We continue our series of interviews with various artists from different levels of seniority and backgrounds! 

We will be exploring Artist’s parcours, career paths, and artistic choices. 


Today we talk to Graeme McDougall, CG Lead/Supervisor, who has worked with us on many projects including the most recent Zemeckis’ The Witches and His Dark Materials.

Graeme McDougall

– Hi Graeme ! Thanks for taking some time to discuss your job today! What would you say a CG Supervisor, or Assistant CFX Art Director entails? 

– Hello! Well as a CG Lead in a smaller company, my work still involves quite a lot of hands-on 3D work. It regularly falls to me to come up with technical solutions to challenges in production, or to help evaluate the pros & cons of different approaches to a design challenge. I’ll often look at different pieces of software or plugins & try them out to see which might give the best results for the task at hand. I’d say for a CG Lead, you should have an overview of most areas of 3D work, from modelling, texturing, shaders & lighting, scripting/ TD type work, rigging & animation. You’ll need to know enough about compositing & matte-painting to be able to support those artists & provide them what they need to be able to do their work smoothly. You don’t have to be an expert in all fields of course, we all have our strengths & areas of expertise. You need to trust the other people in the team to do their work when they can get a result faster or better than you can. I think a lot of us start out wanting to make everything from scratch & do every part of the process ourselves but the realities of pre-production & deadlines gradually teach us that we need to make use of all the assets and resources available to us. When you’re working in smaller, more nimble teams in pre-production, it’s very useful to be able to jump in & fill a gap, whether that’s UVing a model, fixing the weighting on a character or putting together a quick slap-comp to demonstrate an idea.

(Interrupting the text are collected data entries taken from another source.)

(* ===== verification/Functional.v ===== *)
(** Functional accesses: [Packet::checkFunctional] ([mem/packet.cc]), the
    queues that answer through it ([mem/cache/mshr.cc],
    [mem/cache/mshr_queue.cc], [mem/packet_queue.cc], [mem/simple_mem.cc]), and
    [Cache::functionalAccess] ([mem/cache/cache_impl.hh]). *)
From S2P Require Import Prelude IntMath MemTypes Blk SetAssoc Tags Policy Lines Memory MemLaws.
From S2P Require Import Mshr Cache PacketQueue CacheBase CacheLaws View Atomic.

#[local] Open Scope Z_scope.

(** ** The packet *)

(** A functional packet, with the range of bytes found so far ([uint16_t]). *)
Record FPkt := MkFPkt {
  f_pkt : CPkt;
  bytesValidStart : Z;
  bytesValidEnd : Z
}.
#[export] Instance FPkt_settable : Settable FPkt := fun f =>
  MkFPkt (f_pkt f) (bytesValidStart f) (bytesValidEnd f).
Definition FPkt_new (p : CPkt) : FPkt := MkFPkt p 0 0.

Definition isPrint (c : Command) : bool := testCmdAttrib c IsPrint.

Definition func_start (f : FPkt) : Z := pk_addr (f_pkt f).
Definition func_end (f : FPkt) : Z := u64 (pk_addr (f_pkt f) + pk_size (f_pkt f) - 1).

(** [memcpy(getPtr() + func_offset, data + val_offset, n)]. *)
Definition copy_in (data : list Z) (val_offset func_offset n : Z) (f : FPkt) : outcome FPkt :=
  bs ← rd data val_offset n;
  d ← wr (pk_data (f_pkt f)) func_offset bs;
  Ok (f <| f_pkt ::= fun p => p <| pk_data := d |> |>).

(** A copy to make: from where, to where, how many bytes. *)
Record Piece := MkPiece { val_offset : Z; func_offset : Z; overlap_size : Z }.

(** The overlap of a read that is not inside the value; all are [int]s. *)
Definition partial_piece (fs fe vs ve size : Z) : outcome Piece :=
  let int a := i32 (u64 a) in
  if (vs <? fs) && (ve <=? fe) then Ok (MkPiece (int (fs - vs)) 0 (int (ve - fs)))
  else if (fs <=? vs) && (fe <? ve) then Ok (MkPiece 0 (int (vs - fs)) (int (fe - vs)))
  else if (fs <=? vs) && (ve <=? fe) then Ok (MkPiece 0 (int (vs - fs)) size)
  else Err Fatal.

(** What of the piece is still needed, given what has been found before. *)
Definition trim_piece (data : list Z) (k : Piece) (f : FPkt) : outcome (Piece * FPkt) :=
  let vo := val_offset k in let fo := func_offset k in let n := overlap_size k in
  let vs := bytesValidStart f in let ve := bytesValidEnd f in
  if (vs =? 0) && (ve =? 0) then
    Ok (k, f <| bytesValidStart := u16 fo |> <| bytesValidEnd := u16 (fo + n) |>)
  else
    let a := fo - vs in let b := (fo + n) - ve in
    let c := fo - ve in let d := (fo + n) - vs in
    if (0 <=? a) && (b <=? 0) then Ok (MkPiece vo fo 0, f)
    else if (a <? 0) && (0 <=? d) && (b <=? 0) then
      Ok (MkPiece vo fo (vs - fo), f <| bytesValidStart := u16 fo |>)
    else if (0 <? b) && (c <=? 0) && (0 <=? a) then
      let n := fo + n - ve in
      Ok (MkPiece (vo + (ve - fo)) ve n, f <| bytesValidEnd := u16 (ve + n) |>)
    else if (a <? 0) && (0 <? b) then
      f ← copy_in data vo fo (vs - fo) f;
      let n' := fo + n - ve in
      Ok (MkPiece (vo + (ve - fo)) ve n',
          f <| bytesValidStart := u16 fo |> <| bytesValidEnd := u16 (ve + n') |>)
    else if (0 <? c) && (0 <? b) || (a <? 0) && (d <? 0) then Err Fatal
    else Ok (k, f).

(** The arms of [checkFunctional] once the ranges are known to overlap. *)
Definition check_read (vs ve size : Z) (data : list Z) (f : FPkt) : outcome (bool * FPkt) :=
  let fs := func_start f in let fe := func_end f in
  let f := f <| f_pkt ::= allocate |> in
  if (vs <=? fs) && (fe <=? ve) then
    f ← copy_in data (i32 (u64 (fs - vs))) 0 (pk_size (f_pkt f)) f; Ok (true, f)
  else
    k ← partial_piece fs fe vs ve size;
    '(k, f) ← trim_piece data k f;
    assert! bytesValidEnd f <=? pk_size (f_pkt f);
    f ← copy_in data (val_offset k) (func_offset k) (overlap_size k) f;
    Ok ((bytesValidStart f =? 0) && (bytesValidEnd f =? pk_size (f_pkt f)), f).

Definition check_write (vs ve : Z) (data : list Z) (f : FPkt) : outcome (list Z) :=
  let fs := func_start f in let fe := func_end f in
  let offset := i32 (u64 (fs - vs)) in
  if 0 <=? offset then
    bs ← rd (pk_data (f_pkt f)) 0 (u64 (Z.min fe ve - fs + 1)); wr data offset bs
  else
    bs ← rd (pk_data (f_pkt f)) (- offset) (u64 (Z.min fe ve - vs + 1)); wr data 0 bs.

(** [checkFunctional(obj, addr, is_secure, size, data)]: whether the request
    is satisfied, the packet, and the buffer it was checked against. *)
Definition checkFunctional (addr : Z) (is_secure : bool) (size : Z) (data : option (list Z))
    (f : FPkt) : outcome (bool * FPkt * option (list Z)) :=
  let vs := addr in
  let ve := u64 (vs + size - 1) in
  if negb (eqb is_secure (pk_secure (f_pkt f))) || (ve <? func_start f) || (func_end f <? vs)
  then Ok (false, f, data)
  else if isPrint (pk_cmd (f_pkt f)) then Ok (false, f, data)
  else
    match data with
    | None => Ok (false, f, None)
    | Some d =>
        if isRead (pk_cmd (f_pkt f)) then
          '(r, f) ← check_read vs ve size d f; Ok (r, f, Some d)
        else if isWrite (pk_cmd (f_pkt f)) then
          d ← check_write vs ve d f; Ok (false, f, Some d)
        else Err Fatal
    end.

(** [checkFunctional(other)]: against the payload of another packet. *)
Definition check_packet (other : CPkt) (f : FPkt) : outcome (bool * FPkt * CPkt) :=
  '(r, f, d) ← checkFunctional (pk_addr other) (pk_secure other) (pk_size other)
     (if hasData (pk_cmd other) then Some (pk_data other) else None) f;
  Ok (r, f, match d with Some d => other <| pk_data := d |> | None => other end).

(** ** Queues *)

(** The loops over packets in flight stop at the first that satisfies. *)
Fixpoint check_list {A} (get : A -> CPkt) (put : CPkt -> A -> A) (l : list A) (f : FPkt)
    : outcome (bool * FPkt * list A) :=
  match l with
  | [] => Ok (false, f, [])
  | x :: l =>
      '(r, f, p) ← check_packet (get x) f;
      if r : bool then Ok (true, f, put p x :: l)
      else '(r, f, l) ← check_list get put l f; Ok (r, f, put p x :: l)
  end.

Definition targets_check (ts : TargetList) (f : FPkt) : outcome (bool * FPkt * TargetList) :=
  '(r, f, l) ← check_list t_pkt (fun p x => x <| t_pkt := p |>) (tl_list ts) f;
  Ok (r, f, ts <| tl_list := l |>).

(** [MSHR::checkFunctional]. *)
Definition mshr_check (x : MSHR) (f : FPkt) : outcome (bool * FPkt * MSHR) :=
  if isPrint (pk_cmd (f_pkt f)) then
    '(_, f, _) ← checkFunctional (m_addr x) (m_secure x) (m_size x) None f; Ok (false, f, x)
  else
    '(r, f, ts) ← targets_check (targets x) f;
    let x := x <| targets := ts |> in
    if r : bool then Ok (true, f, x)
    else '(r, f, ts) ← targets_check (deferredTargets x) f;
         Ok (r, f, x <| deferredTargets := ts |>).

(** [MSHRQueue::checkFunctional]: the registers of [l] for the block. *)
Fixpoint registers_check (blk_addr : Z) (l : list nat) (h : Heap) (f : FPkt)
    : outcome (bool * FPkt * Heap) :=
  match l with
  | [] => Ok (false, f, h)
  | i :: l =>
      x ← aget h i;
      '(r, f, h) ← (if m_addr x =? blk_addr then
                      '(r, f, x) ← mshr_check x f; Ok (r, f, <[i := x]> h)
                    else Ok (false, f, h));
      if r : bool then Ok (true, f, h) else registers_check blk_addr l h f
  end.
Definition queue_check (blk_addr : Z) (q : MSHRQueue) (h : Heap) (f : FPkt)
    : outcome (bool * FPkt * Heap) := registers_check blk_addr (allocatedList q) h f.

(** [PacketQueue::checkFunctional], for a queue of packets read by [get]. *)
Definition packets_check {A} (get : A -> CPkt) (put : CPkt -> A -> A) (q : PacketQueue A)
    (f : FPkt) : outcome (bool * FPkt * PacketQueue A) :=
  '(r, f, l) ← check_list (fun d => get (dp_pkt d))
     (fun p d => MkDeferred (dp_tick d) (put p (dp_pkt d)) (sendAsSnoop d)) (transmitList q) f;
  Ok (r, f, q <| transmitList := l |>).
Definition port_check (q : PacketQueue TPkt) (f : FPkt) : outcome (bool * FPkt * PacketQueue TPkt) :=
  packets_check tp_pkt (fun p x => x <| tp_pkt := p |>) q f.

(** ** What is around a cache *)

(** The memory side. *)
Class Below (W : Type) := below_functional : FPkt -> W -> outcome (W * FPkt).
(** The CPU side, for snoops. *)
Class Above (W : Type) := {
  above_snooping : W -> bool;
  above_functional : FPkt -> W -> outcome (W * FPkt)
}.

(** ** The cache *)

Section access.
Context {T W : Type} `{Policy T} `{Below W} `{Above W}.
Implicit Types (t : TCache T) (w : W) (f : FPkt).

(** The block: its bytes answer a read and take a write; [have_dirty] is true
    only if they are the newest there are. *)
Definition check_block f t : outcome (bool * FPkt * TCache T) :=
  let ch := tc t in
  let addr := pk_addr (f_pkt f) in
  let secure := pk_secure (f_pkt f) in
  let blk_addr := blkAlign (cfg (store ch)) addr in
  ob ← findBlock (store ch) addr secure;
  om ← findMatch blk_addr secure (mshrQueue ch) (mshrs ch);
  match ob with
  | None => Ok (false, f, t)
  | Some b =>
      blk ← get_ref (Way b) ch;
      if isValid blk then
        d ← get_data (Way b) ch;
        '(have_data, f, d) ← checkFunctional blk_addr secure (c_blkSize (par ch)) (Some d) f;
        ch ← (match d with Some d => set_data (Way b) d ch | None => Ok ch end);
        have_dirty ←
          (if have_data : bool then
             if isDirty blk then Ok true
             else match om with
                  | Some i => x ← aget (mshrs ch) i;
                              if inService x then isPendingDirty x else Ok false
                  | None => Ok false
                  end
           else Ok false);
        Ok (have_dirty, f, t <| tc := ch |>)
      else Ok (false, f, t)
  end.

(** The rest of the cache, in the order it is asked. *)
Definition check_cpu_port f t : outcome (bool * FPkt * TCache T) :=
  '(r, f, q) ← port_check (cpuSide t) f; Ok (r, f, t <| cpuSide := q |>).
Definition check_mem_port f t : outcome (bool * FPkt * TCache T) :=
  '(r, f, q) ← port_check (memSide t) f; Ok (r, f, t <| memSide := q |>).
Definition check_queue (blk_addr : Z) (q : TCache T -> MSHRQueue) f t
    : outcome (bool * FPkt * TCache T) :=
  '(r, f, h) ← queue_check blk_addr (q t) (mshrs (tc t)) f;
  Ok (r, f, t <| tc ::= fun ch => ch <| mshrs := h |> |>).

(** [a || b]. *)
Definition or_else (k : FPkt -> TCache T -> outcome (bool * FPkt * TCache T))
    (r : bool * FPkt * TCache T) : outcome (bool * FPkt * TCache T) :=
  let '(r, f, t) := r in if r : bool then Ok (true, f, t) else k f t.

Definition functional_lookup f t : outcome (bool * FPkt * TCache T) :=
  let blk_addr := blkAlign (cfg (store (tc t))) (pk_addr (f_pkt f)) in
  r ← check_block f t;
  r ← or_else check_cpu_port r;
  r ← or_else (check_queue blk_addr (fun t => mshrQueue (tc t))) r;
  r ← or_else (check_queue blk_addr writeBuffer) r;
  or_else check_mem_port r.

Definition functionalAccess (fromCpuSide : bool) f t w : outcome (TCache T * W * FPkt) :=
  if bypassCaches (par (tc t)) then
    assert! fromCpuSide;
    '(w, f) ← below_functional f w; Ok (t, w, f)
  else
    '(done, f, t) ← functional_lookup f t;
    if done : bool then
      p ← makeResponse (f_pkt f); Ok (t, w, f <| f_pkt := p |>)
    else if fromCpuSide then '(w, f) ← below_functional f w; Ok (t, w, f)
    else if forwardSnoops (par (tc t)) && above_snooping w then
      '(w, f) ← above_functional f w; Ok (t, w, f)
    else Ok (t, w, f).
End access.

(** [SimpleMemory::recvFunctional], with its queue of waiting responses. *)
Definition memory_recvFunctional (f : FPkt) (m : SimpleMemory) (q : list CPkt)
    : outcome (SimpleMemory * list CPkt * FPkt) :=
  '(a, p) ← mem_functionalAccess (f_pkt f) (sm_mem m);
  '(_, f, q) ← check_list (fun p => p) (fun p _ => p) q (f <| f_pkt := p |>);
  Ok (m <| sm_mem := a |>, q, f).

#[export] Instance memory_below : Below (SimpleMemory * list CPkt) := fun f w =>
  '(m, q, f) ← memory_recvFunctional f w.1 w.2; Ok ((m, q), f).
(** A memory has no caches above it to snoop. *)
#[export] Instance memory_above : Above (SimpleMemory * list CPkt) := {|
  above_snooping _ := false;
  above_functional f w := Ok (w, f)
|}.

– Sounds..busy! How did you come to be in this position today, was it something that was pre-planned ?

– It can be.. I started out from a character rigging & animation background. Then there was a period where the company wasn’t doing much pre-vis, instead we were doing a lot of concept art for sets & stylised matte-paintings. Most of it was for adverts, so it would be a new job every week. So I thought to myself  ‘I really need to learn how to do lighting & rendering if I’m going to be useful here‘, so I set about learning that. At some point I decided to learn some python scripting & over the years I made a few simple scripts to help with our workflows at times. Working with concept artists & matte-painters, then later compositors, taught me more about what they did & what they wanted from 3D to help make their work better & faster. So over the years, I got to the point where I had a pretty good overview of the 3D side of pre-production, of where it was most useful & of how we interface with all the other teams in Art Department, in concept art etc. So overall, I didn’t really plan it, it happened quite organically.
برامج وتطبيقات
Nike, The Last Game (2014)

 

 – Cool! Which show/film or general project have you been on makes you the most proud of your work/you like the most?

 – Nike’s ‘The Game’ world cup short film was a fun one, we were working on very big, expansive backgrounds of whole cities. Looking back, I shudder a bit at the way we did some things but I thought the end result was really successful. Software & hardware have come on so much in those 6 years.  Also, a lot of the concept art we’ve produced for His Dark Materials – it’s just hard because koora extra we see it on screen so long after we work on it, you get a little impatient to see it out there. Of course in every job, some of it will never see the light of day, those ideas on the cutting room floor. But that’s the nature of the job.

Thanks for the insight Graeme,  and keep up the excellent work!